Cuando se produjo el golpe militar, la cooperativa aprovechó de deshacerse  de los  dirigentes del sindicato.  Bajo acusaciones que le dieran sentido a las fuerzas militares,  los entregó para su detención. Todos los dirigentes fueron detenidos. Y fue ese el momento, en que la idea de venganza tomó forma, porque veinte días después una patrulla de carabineros fue a detener sólo a Ignacio, bajo cargos que nunca se supieron.     

Cuesta creerlo, pero en todo el dolor, injusticias y atrocidades de la dictadura, hubo civiles que participaron para cobrar cuentas del modo más indigno. El actual Presidente tiene razón cuando en un discurso señaló que hubo cómplices pasivos. 

Ella supo de inmediato quien estaba detrás.  Aún recuerda su mirada. Le pidió permiso para hacer una llamada larga distancia, para avisarle a su familia  y dejar su puesto de trabajo por el día.  Fue una aprobación con  ironía.  Al  día siguiente le solicitó un adelanto de sus vacaciones y la respuesta la dejó helada,  nunca había escuchado tanta crueldad.  Se retiró para no volver.  No hubo pago alguno, ni de los días trabajados, ni finiquito, nada, nada, al igual que los dirigentes sindicales.

Lo que pasó con Ignacio, detenido  en el local  de una fábrica de calle Mackenna, nunca se sabrá.  La abuela, que conocía personalmente al obispo, pidió su ayuda para liberarlo. Se logró dos meses después.  Encontrar trabajo,  una quimera.  Por eso, cuando el obispo les contó la posibilidad de salir a Venezuela, ella lo aceptó de inmediato.  Lo difícil fue convencer a Ignacio.  Sería un tiempo corto, lo que  dure la dictadura.

La llegada a Caracas no fue fácil, pero se adaptaron. Tuvieron tres hijos varones.  A todos les dieron una profesión y todos les dieron nietos.  Los dos menores viven actualmente en  Miami. 
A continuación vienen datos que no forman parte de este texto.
(* ===== verification/StrUtil.v ===== *)
(** String utilities (src/src/ks_string.c): search, copying, hex, URL encoding
    and decoding, sizes for readers. *)
From S2P Require Import Prelude Str.
Local Open Scope Z_scope.

Module StrUtil.
Import Str.

(** ** Definitions *)

(** [ks_stristr(instr, str)]: the offset of [instr] in [str]. A [char] is signed. *)
Definition same_letter (a b : Z) : res bool :=
  u ← ks_toupper (s8 a); v ← ks_toupper (s8 b); Ok (u =? v).

(** [while (ks_toupper( *sptr) == ks_toupper( *pptr))]: found, at the end of [str], or not here. *)
Inductive here := Found | StrEnd | Differs.

Fixpoint compare_here (fuel : nat) (str instr : list Z) (sptr pptr : Z) : res here :=
  match fuel with
  | O => Err NoFuel
  | S fuel =>
    a ← ld str sptr; b ← ld instr pptr;
    same ← same_letter a b;
    if same : bool then
      b' ← ld instr (pptr + 1);
      if b' =? 0 then Ok Found else
      a' ← ld str (sptr + 1);
      if a' =? 0 then Ok StrEnd else compare_here fuel str instr (sptr + 1) (pptr + 1)
    else Ok Differs
  end.

(** [for (; *start && toupper( *start) != toupper( *instr); start++)]. *)
Fixpoint find_start (fuel : nat) (str instr : list Z) (start : Z) : res Z :=
  match fuel with
  | O => Err NoFuel
  | S fuel =>
    a ← ld str start;
    if a =? 0 then Ok start else
    b ← ld instr 0;
    same ← same_letter a b;
    if same : bool then Ok start else find_start fuel str instr (start + 1)
  end.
Una tarde, en conversación telefónica con su padre, éste le propuso regresar.  Ignacio había fallecido en un accidente automovilístico y ella se quejaba de estar muy sola.  Y como se había preparado, le entregó los argumentos para convencerla:  que estaba solo y viejo, cada vez con menos fuerzas; que se viniera a disfrutar la vista al lago del terreno comprado con su indemnización;  que entendía su rechazo a  las dictaduras,  pero que el país la había derrocado hace 23 años; que le había prometido volver y estaba seguro que Venezuela caminaba a paso decisivo a una dictadura.  Infórmate mejor: no es Chávez quien gobernó, fueron los militares, y ahora Maduro seguirá con ellos; están robando y traficando, sacando ilegalmente las reservas del país, principalmente oro.  No te equivoques. No será Maduro quien gobierne, serán los militares.

Pasó una semana dándole vueltas, a que decisión tomar. Otra dictadura, por ningún motivo. Que sería de sus nietos. Su padre no se equivocaba,  había pronosticado el golpe militar del 73, casi un año antes.  

Llamó a reunión familiar y decidió regresar.  La acompañó su hijo mayor, con su esposa y dos hijos.  Hoy  junto a su padre, a  quien  dedica parte importante del día, recuerda esta historia, y sigue con asombro el acontecer noticioso de Venezuela y Maduro, como antes en Caracas, se informaba de las tristes noticias de Chile y Pinochet.   Pero..….con un mismo deseo….   Que caiga!.